The study noted that its presence was critical to maintain the ongoing inflammation seen in cases of rheumatoid arthritis. In reference to this study, the author stated “We have uncovered one way that the immune system may be triggered to attack the joints in patients with rheumatoid arthritis. We hope our new findings can be used to develop new therapies that interfere with tenascin-C activation of the immune system and that these will reduce the painful inflammation that is a hallmark of this condition”
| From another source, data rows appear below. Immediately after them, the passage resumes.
Definition createCountryCard (country : country) : card :=
  let name := or_else (name_common country) (js "Unknown") in
  let flag := or_else (flags_svg country) (or_else (flags_png country) []) in
  let region := or_else (region country) (js "Unknown Region") in
  let subregion := or_else (subregion country) [] in
  let population :=
    match population country with
    | Some 0%N | None => js "N/A"
    | Some p =>
        if (1000000 <=? p)%N then toFixed 1 (number p / number 1000000) ++ js "M"
        else if (1000 <=? p)%N then toFixed 0 (number p / number 1000) ++ js "K"
        else js (pretty p)
    end in
  let capital :=
    match capital country with
    | Some (first :: _) => first
    | _ => js "N/A"
    end in
  let currencies :=
    match currencies country with
    | Some byCode => join (js ", ") (snd <$> byCode)
    | None => js "N/A"
    end in
  let languages :=
    match languages country with
    | Some byCode => join (js ", ") (take 3 (snd <$> byCode))
    | None => js "N/A"
    end in
  let lat := match latlng country with Some (a :: _ :: _) => Some a | _ => None end in
  let lng := match latlng country with Some (_ :: b :: _) => Some b | _ => None end in
  {| card_name := name; card_flag := flag; card_region := region;
     card_subregion := subregion; card_population := population;
     card_capital := capital; card_currencies := currencies;
     card_languages := languages; card_lat := lat; card_lng := lng |}.

(** *** Displaying results (lines 448-497) *)

(** The marker of lines 473-486, for a country with coordinates. *)
Definition country_marker (country : country) : option marker :=
  match latlng country with
  | Some (a :: b :: _) =>
      let countryName := or_else (name_common country) (js "Unknown") in
      let capital :=
        match capital country with
        | Some (first :: _) => first
        | _ => js "N/A"
        end in
      Some {| position := {| lat := a; lng := b |};
              popup := js "<strong>" ++ countryName ++ js "</strong><br>"
                       ++ js "Capital: " ++ capital |}
  | _ => None
  end.

(** The loop of lines 464-490: [children] are the cards appended to the
    grid so far. *)
Fixpoint display_loop (countries : list country) (mapInstance : option leaflet_map)
    (children : list card) (markerArray : list marker) : list card * list marker :=
  match countries with
  | [] => (children, markerArray)
  | country :: rest =>
      let children := children ++ [createCountryCard country] in
      let markerArray :=
        match country_marker country, mapInstance with
        | Some m, Some _ => markerArray ++ [m]
        | _, _ => markerArray
        end in
      display_loop rest mapInstance children markerArray
  end.

(** [displayResults] changes the children of the grid, the map and the
    marker array it is given, and returns them. *)
Definition displayResults (countries : list country) (gridId : string)
    (mapInstance : option leaflet_map) (markerArray : list marker)
    (grids : gmap string (list card))
  : gmap string (list card) * option leaflet_map * list marker :=
  match grids !! gridId with
  | None => (grids, mapInstance, markerArray)
  | Some _ =>
      let '(children, markerArray) := display_loop countries mapInstance [] [] in
      let mapInstance :=
        match mapInstance, getBounds markerArray with
        | Some _, Some bounds => Some {| current_view := FitBounds (pad bounds (3 # 10)) |}
        | _, _ => mapInstance
        end in
      (<[gridId := children]> grids, mapInstance, markerArray)
  end.

(** *** The page

    The two search forms: the home search of index.html and the search of
    the destinations page. *)

Inductive surface := Home | Destinations.

Record notice := { notice_text : jsstring; notice_type : string }.

(** The document: spinner elements with whether they carry the class
    [active], feedback elements with the message they show, grids with
    their cards, and the ids of the other elements the script looks up
    (forms, inputs, map containers). *)
Record document := {
  spinners : gmap string bool;
  feedbacks : gmap string (option notice);
  grids : gmap string (list card);
  elements : gset string
}.

(** A suspended call of [searchCountries]: its arguments, the handler
    that awaits it and the promise it awaits. *)
Inductive awaited := AwaitFetch | AwaitBody.

Record call := {
  query : jsstring;
  feedbackId : string;
  spinnerId : string;
  caller : surface;
  awaiting : awaited
}.

(** The global variables of lines 21-25, the [AbortController]s created
    so far (controller [i] is entry [i], [true] once its signal is
    aborted), the suspended calls (the call that created controller [i]
    passes its signal to [fetch] and is call [i]) and the document. *)
Record page := {
  mainMap : option leaflet_map;
  destMap : option leaflet_map;
  mainMarkers : list marker;
  destMarkers : list marker;
  currentAbortController : option nat;
  controllers : list bool;
  pending : gmap nat call;
  doc : document
}.

Definition set_spinners (v : gmap string bool) (p : page) : page :=
  {| mainMap := mainMap p; destMap := destMap p; mainMarkers := mainMarkers p;
     destMarkers := destMarkers p; currentAbortController := currentAbortController p;
     controllers := controllers p; pending := pending p;
     doc := {| spinners := v; feedbacks := feedbacks (doc p);
               grids := grids (doc p); elements := elements (doc p) |} |}.

Definition set_feedbacks (v : gmap string (option notice)) (p : page) : page :=
  {| mainMap := mainMap p; destMap := destMap p; mainMarkers := mainMarkers p;
     destMarkers := destMarkers p; currentAbortController := currentAbortController p;
     controllers := controllers p; pending := pending p;
     doc := {| spinners := spinners (doc p); feedbacks := v;
               grids := grids (doc p); elements := elements (doc p) |} |}.

Definition set_controllers (current : option nat) (v : list bool) (p : page) : page :=
  {| mainMap := mainMap p; destMap := destMap p; mainMarkers := mainMarkers p;
     destMarkers := destMarkers p; currentAbortController := current;
     controllers := v; pending := pending p; doc := doc p |}.

Definition set_pending (v : gmap nat call) (p : page) : page :=
  {| mainMap := mainMap p; destMap := destMap p; mainMarkers := mainMarkers p;
     destMarkers := destMarkers p; currentAbortController := currentAbortController p;
     controllers := controllers p; pending := v; doc := doc p |}.

Definition set_mainMap (v : option leaflet_map) (p : page) : page :=
  {| mainMap := v; destMap := destMap p; mainMarkers := mainMarkers p;
     destMarkers := destMarkers p; currentAbortController := currentAbortController p;
     controllers := controllers p; pending := pending p; doc := doc p |}.

(** What [displayResults] changed, written back for the home search. *)
Definition set_main_display
    (r : gmap string (list card) * option leaflet_map * list marker) (p : page) : page :=
  let '(g, m, ms) := r in
  {| mainMap := m; destMap := destMap p; mainMarkers := ms;
     destMarkers := destMarkers p; currentAbortController := currentAbortController p;
     controllers := controllers p; pending := pending p;
     doc := {| spinners := spinners (doc p); feedbacks := feedbacks (doc p);
               grids := g; elements := elements (doc p) |} |}.

(** The same for the destinations page. *)
Definition set_dest_display
    (r : gmap string (list card) * option leaflet_map * list marker) (p : page) : page :=
  let '(g, m, ms) := r in
  {| mainMap := mainMap p; destMap := m; mainMarkers := mainMarkers p;
     destMarkers := ms; currentAbortController := currentAbortController p;
     controllers := controllers p; pending := pending p;
     doc := {| spinners := spinners (doc p); feedbacks := feedbacks (doc p);
               grids := g; elements := elements (doc p) |} |}.

(** Lines 76-90, without the timer that hides the message again. *)
Definition showFeedback (elementId : string) (message : jsstring) (type : string)
    (p : page) : page :=
  match feedbacks (doc p) !! elementId with
  | None => p
  | Some _ =>
      set_feedbacks
        (<[elementId := Some {| notice_text := message; notice_type := type |}]>
           (feedbacks (doc p))) p
  end.

(** Lines 97-106. *)
Definition toggleSpinner (spinnerId : string) (show : bool) (p : page) : page :=
  match spinners (doc p) !! spinnerId with
  | None => p
  | Some _ => set_spinners (<[spinnerId := show]> (spinners (doc p))) p
  end.

(** Lines 260-276. *)
Definition initMap (elementId : string) (d : document) : option leaflet_map :=
  if decide (elementId ∈ elements d)
  then Some {| current_view := SetView {| lat := 20; lng := 0 |} 2 |}
  else None.

(** *** The search (lines 182-246) *)

(** What [response.json()] resolves to: [null], [false] or [0]; a string;
    an array of country objects; any other value, whose [length] is not
    a positive number. *)
Inductive payload :=
| PNull
| PText (s : jsstring)
| PArray (data : list country)
| POther.

(** How an awaited promise settles when the signal is not aborted:
    [fetch] rejects (no connection) or resolves to a response with a
    status; the body read rejects (the body is not JSON) or resolves to
    the parsed payload.  Once the signal is aborted both reject with an
    [AbortError] instead. *)
Inductive settlement :=
| FetchRejected
| FetchResponse (status : Z)
| BodyRejected
| BodyParsed (data : payload).

(** The five ways out of [searchCountries]: the 404 branch (lines
    202-209), the empty-data branch (219-222), the data (224), an
    [AbortError] caught (229-231) and any other error caught (233-240). *)
Inductive exit :=
| NotFound
| NoResults
| Data (data : list country)
| Aborted
| Failed.

Inductive progress :=
| Stays            (* the settlement is not of the promise awaited *)
| AwaitsBody       (* suspended again at [await response.json()] *)
| Exits (e : exit).

(** [response.ok] *)
Definition ok (status : Z) : bool := ((200 <=? status) && (status <=? 299))%Z.

(** The [try] block and the [catch] clause from the first [await] on. *)
Definition resume (aborted : bool) (a : awaited) (s : settlement) : progress :=
  match a, s with
  | AwaitFetch, (FetchRejected | FetchResponse _)
  | AwaitBody, (BodyRejected | BodyParsed _) =>
      if aborted then Exits Aborted
      else
        match s with
        | FetchRejected | BodyRejected => Exits Failed
        | FetchResponse status =>
            if ok status then AwaitsBody
            else if (status =? 404)%Z then Exits NotFound
            else Exits Failed
        | BodyParsed (PArray (c :: data)) => Exits (Data (c :: data))
        | BodyParsed _ => Exits NoResults
        end
  | _, _ => Stays
  end.

Definition msg_not_found (query : jsstring) : jsstring :=
  js "No countries found matching " ++ [34%N] ++ query ++ [34%N]
  ++ js ". Try a different search.".
Definition msg_no_results : jsstring := js "No results found. Try another search.".
Definition msg_unable : jsstring :=
  js "Unable to load destinations. Please check your internet connection and try again.".
(** C4: on a value that already has the shape of its declared type,
    [enforceFieldType] reports neither a fix nor a drop and returns no
    replacement, without reading the host; the loop of [applyAutoFixes]
    then leaves the block as it is. *)
Theorem enforceFieldType_noop_on_valid :
  forall host fieldName v expectedType blockType blockIndex st,
    already_valid expectedType v = true ->
    (exists w,
       enforceFieldType host fieldName v expectedType blockType blockIndex st
       = inr ({| fixed := false; dropped := false; value := None; wasType := w |}, st))
    /\
    (forall blockSchema b,
       alist_get blockSchema fieldName = Some expectedType ->
       alist_get b fieldName = Some v ->
       enforce_field host blockSchema blockType blockIndex b fieldName st = inr (b, st)).
Proof.
  intros host fieldName v expectedType blockType blockIndex st Hv.
  assert (Hnoop : exists w,
       enforceFieldType host fieldName v expectedType blockType blockIndex st
       = inr ({| fixed := false; dropped := false; value := None; wasType := w |}, st)).
  { unfold already_valid in Hv. unfold enforceFieldType.
    destruct (String.eqb expectedType "string") eqn:Es.
    - apply String.eqb_eq in Es. subst expectedType.
      rewrite includes_array_string in Hv. simpl in Hv.
      rewrite Bool.orb_false_r in Hv.
      destruct v; simpl in Hv; try discriminate. eexists; reflexivity.
    - simpl in Hv.
      destruct (Str.includes "array" expectedType) eqn:Ea.
      + simpl in Hv. apply Bool.orb_true_iff in Hv as [Hv|Hv].
        * destruct v; simpl in Hv; try discriminate. eexists; reflexivity.
        * apply Bool.andb_true_iff in Hv as [En _].
          apply String.eqb_eq in En. subst expectedType.
          rewrite includes_array_number in Ea. discriminate.
      + simpl in Hv.
        destruct (String.eqb expectedType "number") eqn:En; [|discriminate].
        destruct v; simpl in Hv; try discriminate. eexists; reflexivity. }
  split; [exact Hnoop|].
  intros blockSchema b Hs Hb. destruct Hnoop as [w Hw].
  unfold enforce_field. rewrite Hs, Hb.
  destruct (Str.startsWith "_" fieldName); [reflexivity|].
  destruct (String.eqb expectedType EmptyString); [reflexivity|].
  unfold bind. rewrite Hw. reflexivity.
Qed.

Lemma enforceFieldType_noop_on_valid_witness :
  exists w,
    enforceFieldType Samples.host "title" (JString "T") "string" "pageSection" 1 0
    = inr ({| fixed := false; dropped := false; value := None; wasType := w |}, 0).
Proof.
  exact (proj1 (enforceFieldType_noop_on_valid Samples.host "title" (JString "T")
                  "string" "pageSection" 1 0 eq_refl)).
Defined.

(** ** The FAQ repairer *)

Lemma filter_none {A} (f : A -> bool) (l : list A) :
  Forall (fun x => f x = false) l -> filter f l = [].
Proof.
  induction 1 as [|x l Hx _ IH]; simpl; [reflexivity|]. now rewrite Hx.
Qed.

Lemma bare_reference_not_inline r :
  bare_reference r = true -> valid_inline_faqItem r = false.
Proof.
  unfold bare_reference, valid_inline_faqItem. intros H.
  destruct (negb (Js.truthy r) || negb (String.eqb (Js.typeof r) "object"));
    [reflexivity|].
  destruct (Js.prop r "_type") as [[| | |s| |]|]; simpl in *; try discriminate.
  apply String.eqb_eq in H. subst s. reflexivity.
Qed.
(** The two-block chain of the spec's second scenario: the tip holds the
    larger items and points to the older block. *)
Definition two_blocks : list (ArchiveBlock Z) :=
  [mk_block "tip" ["older"] [10; 15]; mk_block "older" [] [1; 5; 9]].
Definition two_ix : ArchiveIndex Z := mk_index two_blocks (Some "tip").
Definition two_db : ArchiveDatabase Z := mk_db two_ix None.
Definition two_ids : list string := ["tip"; "older"].

(** The same two blocks linked the other way round: the tip holds the
    smaller items. *)
Definition asc_blocks : list (ArchiveBlock Z) :=
  [mk_block "a" ["b"] [5; 1; 9]; mk_block "b" [] [15; 10]].
Definition asc_ix : ArchiveIndex Z := mk_index asc_blocks (Some "a").
Definition asc_db : ArchiveDatabase Z := mk_db asc_ix None.
Definition asc_ids : list string := ["a"; "b"].

(** The spec's third scenario: that chain again, over unsorted blocks,
    with the storage declared pre-sorted. *)
Definition asc_strict_db : ArchiveDatabase Z := mk_db asc_ix presorted.

(** An ascending chain with a block that holds no items in the middle. *)
Definition hole_blocks : list (ArchiveBlock Z) :=
  [mk_block "a" ["e"] [1]; mk_block "e" ["b"] []; mk_block "b" [] [5; 6]].
Definition hole_ix : ArchiveIndex Z := mk_index hole_blocks (Some "a").
Definition hole_db : ArchiveDatabase Z := mk_db hole_ix None.
Definition hole_ids : list string := ["a"; "e"; "b"].

(** A chain with uneven level counts: one level on the tip, three on the
    block after it. *)
Definition uneven_blocks : list (ArchiveBlock Z) :=
  [mk_block "T" ["B"] [1];
   mk_block "B" ["C"; "D"; "E"] [2];
   mk_block "C" ["D"] [3];
   mk_block "D" ["E"] [4];
   mk_block "E" [] [5; 6]].
Definition uneven_ix : ArchiveIndex Z := mk_index uneven_blocks (Some "T").
Definition uneven_db : ArchiveDatabase Z := mk_db uneven_ix None.
Definition uneven_ids : list string := ["T"; "B"; "C"; "D"; "E"].

(** An empty chain and a tip record with an empty block id. *)
Definition empty_ix : ArchiveIndex Z := mk_index two_blocks None.
Definition blank_ix : ArchiveIndex Z := mk_index two_blocks (Some "").

(** An index over a store that answers every request. *)
Definition eager_ix : ArchiveIndex Z :=
  {| name := "k";
     getter := fun _ => [];
     sorter := Z.sub;
     blockDatabase := constant_blocks (mk_block "older" [] [1; 5; 9]);
     tipDatabase := memory_tips (Some "tip") |}.

(** A tip block whose level-0 pointer names a block the store does not
    hold and whose level-1 pointer names a block without items. *)
Definition gap_blocks : list (ArchiveBlock Z) :=
  [mk_block "tip" ["gone"; "void"] [10]; mk_block "void" [] []].
Definition gap_ix : ArchiveIndex Z := mk_index gap_blocks (Some "tip").
Definition gap_db : ArchiveDatabase Z := mk_db gap_ix None.

(** The blocks of these chains as the navigator returns them. *)
Definition two_tip : ArchiveIndexBlockOfType Z :=
  index_block two_db two_ix "v" (mk_block "tip" ["older"] [10; 15]).
Definition two_older : ArchiveIndexBlockOfType Z :=
  index_block two_db two_ix "v" (mk_block "older" [] [1; 5; 9]).
Definition asc_a : ArchiveIndexBlockOfType Z :=
  index_block asc_db asc_ix "v" (mk_block "a" ["b"] [5; 1; 9]).
Definition asc_a_stored : ArchiveIndexBlockOfType Z :=
  index_block asc_strict_db asc_ix "v" (mk_block "a" ["b"] [5; 1; 9]).
Definition asc_b : ArchiveIndexBlockOfType Z :=
  index_block asc_db asc_ix "v" (mk_block "b" [] [15; 10]).
Definition hole_a : ArchiveIndexBlockOfType Z :=
  index_block hole_db hole_ix "v" (mk_block "a" ["e"] [1]).
Definition uneven_T : ArchiveIndexBlockOfType Z :=
  index_block uneven_db uneven_ix "v" (mk_block "T" ["B"] [1]).
Definition uneven_B : ArchiveIndexBlockOfType Z :=
  index_block uneven_db uneven_ix "v" (mk_block "B" ["C"; "D"; "E"] [2]).
Definition gap_tip : ArchiveIndexBlockOfType Z :=
  index_block gap_db gap_ix "v" (mk_block "tip" ["gone"; "void"] [10]).
Definition eager_tip : ArchiveIndexBlockOfType Z :=
  index_block (mk_db eager_ix None) eager_ix "v"
    (mk_block "tip" ["older"] [10; 15]).

Definition at_while (b : ArchiveIndexBlockOfType Z) (level : Z)
    (asc : bool) : Cursor Z :=
  {| block := b; i := level; ascending := asc; pc := AtWhile |}.

Definition at_for (b : ArchiveIndexBlockOfType Z) (level : Z)
    (asc : bool) : Cursor Z :=
  {| block := b; i := level; ascending := asc; pc := AtFor |}.

(** What a cursor shows: block id, level, [ascending], control point. *)
Definition shown (c : Cursor Z) : string * Z * bool * Pc :=
  (id (ib_header (block c)), i c, ascending c, pc c).

Definition all_hints : option ArchiveGetBlockOptions :=
  Some {| forUpdate := Some true; reverse := Some true;
          opt_version := Some (inr 7) |}.

(** A tip record that names a block the store does not hold. *)
Definition dangling_ix : ArchiveIndex Z := mk_index two_blocks (Some "lost").
Definition dangling_db : ArchiveDatabase Z := mk_db dangling_ix None.

(** A registry with two indices under the same name, and a third one. *)
Definition other_ix : ArchiveIndex Z :=
  {| name := "other";
     getter := fun _ => [];
     sorter := Z.sub;
     blockDatabase := memory_blocks uneven_blocks;
     tipDatabase := memory_tips (Some "T") |}.
Definition shadow_db : ArchiveDatabase Z :=
  {| dbName := "db"; indices := [other_ix; two_ix; asc_ix];
     options := presorted |}.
I was able to contact Dr Kim Midwood and obtained this brief interview:
1. Do you have any speculations as to why Tenascin-C is overly expressed in certain individuals causing prolonged inflammation cases, whilst remaining within normal levels in others?
What regulates tissue levels of tenascin-C is not currently known and this is something that we are working on finding out.
2. From the different ligands of TLR4, why was Tenascin-C of particular interest in your research?
I have a long standing interest in how cell behavior is influenced by the extracellular environment, and in particular the role of extracellular matrix proteins in regulating cell phenotype during the response to tissue injury. For the last 10 years, I’ve been studying the role of tenascin-C – a protein specifically and transiently expressed upon tissue injury, but persistently expressed in chronic inflammatory diseases such as rheumatoid arthritis. This pattern of expression, plus the high homology of tenascin-C domains to other known pro-inflammatory matrix molecules or ‘DAMPs’ prompted us to investigate whether tenascin-C was an endogenous activator of the immune response and whether its persistent expression in RA contributed to disease pathogenesis.
3. What do you think the extent of similarity will be between the mice & human response to the Tenascin-C blockage?
I cannot predict how differently the mouse and human will behave.
4. Do you suspect a certain mechanism of the increase in inflammatory molecules caused by Tenascin-C?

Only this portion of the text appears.